The record establishes that appellant had done considerable research on how to avoid tax consequences of his father's estate even before his father prepared the will in question. He discussed his research and his concerns about saving taxes on his parents' estate with Shinholser before Shinholser prepared the will. He even admits that his preoccupation with saving taxes may have been misconstrued by his parents. By including the power of appointment in the trust, a decision that actually financially benefitted his mother during her lifetime, Mr. Kinney, Sr., seems to have rejected the tax saving objectives of his son and, instead, provided additional protection for his wife.
The power of appointment was a security blanket for Mrs. Kinney. After all, appellant, ever anxious to preserve that portion of the estate that would eventually come to him, had the sole discretion (but obligation) under the trust to invade the principal in order to meet his mother's needs. But by exercising his discretion in this manner, he would decrease the amount that would eventually come to him. Obviously, this would present a conflict. The mother, by retaining the power of appointment, effectively leveled the playing field. The record reflects that Mrs. Kinney confided in Moncrief that Shinholser had been their friend for many years and was aware of their distrust of their son and their fear that he would try to manipulate them out of their money.
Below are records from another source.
(** X23: The file of every assigned GRB is kept wherever it lies, and so is
    every file whose name is an assigned name followed by any run of
    characters of ["_converted_flux.txt"] before that suffix: [rstrip]
    removes a set of characters, not the suffix. *)
Theorem get_assignment_keeps_assigned
        (glob_path : list string) (n : Z) (names : list string)
        (nm run dir : string) :
  lookup assignments n = Some names -> In nm names ->
  (forall c, char_in c run = true -> char_in c flux_suffix = true) ->
  In (dir ++ "/" ++ nm ++ run ++ flux_suffix)%string glob_path ->
  grb_of_path (dir ++ "/" ++ nm ++ run ++ flux_suffix)%string = nm
  /\ exists finals,
      get_assignment glob_path n = Some finals
      /\ In (dir ++ "/" ++ nm ++ run ++ flux_suffix)%string finals.
Proof.
  intros Hn Hnm Hrun Hin.
  pose proof assigned_names_are_stripped as Hall.
  rewrite forallb_forall in Hall.
  specialize (Hall nm (@lookup_In _ _ _ _ Hn Hnm)).
  apply andb_true_iff in Hall. destruct Hall as [Hs Hsep].
  apply String.eqb_eq in Hs. apply negb_true_iff in Hsep.
  assert (Htail : forall c, char_in c (run ++ flux_suffix)%string = true ->
                            char_in c flux_suffix = true).
  { intros c Hc. rewrite char_in_append in Hc.
    apply orb_true_iff in Hc. destruct Hc; auto. }
  assert (Hrunsep : has_sep (run ++ flux_suffix)%string = false).
  { destruct (has_sep (run ++ flux_suffix)%string) eqn:E; [| reflexivity].
    exfalso.
    rewrite has_sep_char_in in E.
    apply Htail in E. vm_compute in E. discriminate. }
  assert (Hgrb : grb_of_path (dir ++ "/" ++ nm ++ run ++ flux_suffix)%string
                 = nm).
  { unfold grb_of_path. rewrite path_tail_join.
    - rewrite rstrip_append; assumption.
    - rewrite has_sep_append, Hsep, Hrunsep. reflexivity. }
  split; [exact Hgrb |].
  exists (filter (fun fp => str_in (grb_of_path fp) names) glob_path).
  split; [now apply get_assignment_selects_aux |].
  apply filter_In. split; [assumption |].
  rewrite Hgrb. now apply str_in_In.
Qed.

End AssignmentFacts.

Section AssignmentExamples.
Import AssignmentsPy.
Local Open Scope string_scope.
Local Open Scope list_scope.

Lemma get_assignment_keeps_assigned_witness :
  lookup assignments 1
  = Some ["210411C"; "210321A"; "210210A"; "210204A"; "201024A";
          "201021C"; "201020A"; "201015A"]
  /\ (forall c, char_in c "t" = true -> char_in c flux_suffix = true)
  /\ grb_of_path "lc/210411C_flux/210411Ct_converted_flux.txt" = "210411C".
Proof.
  assert (H1 : lookup assignments 1
               = Some ["210411C"; "210321A"; "210210A"; "210204A";
                       "201024A"; "201021C"; "201020A"; "201015A"])
    by reflexivity.
  assert (H3 : forall c, char_in c "t" = true
                         -> char_in c flux_suffix = true).
  { intros c Hc. cbn [char_in] in Hc.
    destruct (Ascii.eqb c "t") eqn:E; [| discriminate].
    apply Ascii.eqb_eq in E. subst c. reflexivity. }
  split; [exact H1 |]. split; [exact H3 |].
  apply (@get_assignment_keeps_assigned
           ["lc/210411C_flux/210411Ct_converted_flux.txt"] 1 _
           "210411C" "t" "lc/210411C_flux" H1
           (or_introl eq_refl) H3 (or_introl eq_refl)).
Defined.

End AssignmentExamples.

(* ===================================================================== *)
(** * [manual_sort] *)
(* ===================================================================== *)

Section ManualSortFacts.
Import ManualSorterPy.
Local Open Scope string_scope.
Local Open Scope list_scope.

Lemma append_inj_l (a b c : string) : (a ++ b = a ++ c)%string -> b = c.
Proof.
  induction a as [| x a IH]; simpl; [auto |].
  intros H. injection H as H. auto.
Qed.

Lemma flagged_is_not_accepted (filepath grb : string) :
  (filepath ++ grb ++ "_sentences_mag.txt")%string
  <> (filepath ++ grb ++ "_acceped_mag.txt")%string.
Proof.
  intros H. apply append_inj_l, append_inj_l in H. discriminate.
Qed.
Since appellant presented nothing in the record to raise the issue of whether Mrs. Kinney would have disclaimed the power of appointment even if she had been advised that to do so would increase the amount going to her son, I would affirm the court below.
NOTES
[1] Notice that the testimony set out in Judge Peterson's concurring opinion does not change this. Mrs. Kinney, after being advised by Moncrief to employ a tax specialist to assist her in matters involving tax issues relevant to the estate, employed Hartsock. By undertaking this representation, Hartsock became obliged to determine Mrs. Kinney's desire in regard to the waiver of the power of appointment and if she elected to proceed with such waiver, to communicate such decision to Moncrief and to advise Moncrief that he needed to file a waiver. After all, it was Hartsock, not Moncrief, that held himself out as an expert in IRS requirements for estate taxation. Hartsock admits he never determined from Mrs. Kinney whether she wished to waive her rights under the power of appointment and certainly never advised Moncrief that Mrs. Kinney wished to waive such rights. Merely advising Moncrief that the power of appointment created a tax problem that might need correcting was inadequate to create liability on the part of Moncrief crief. No correction was necessary (or proper) unless Mrs. Kinney elected to waive the protection accorded her by the power of appointment. To file such a waiver without direction from Mrs. Kinney would indeed have exposed Moncrief to liability.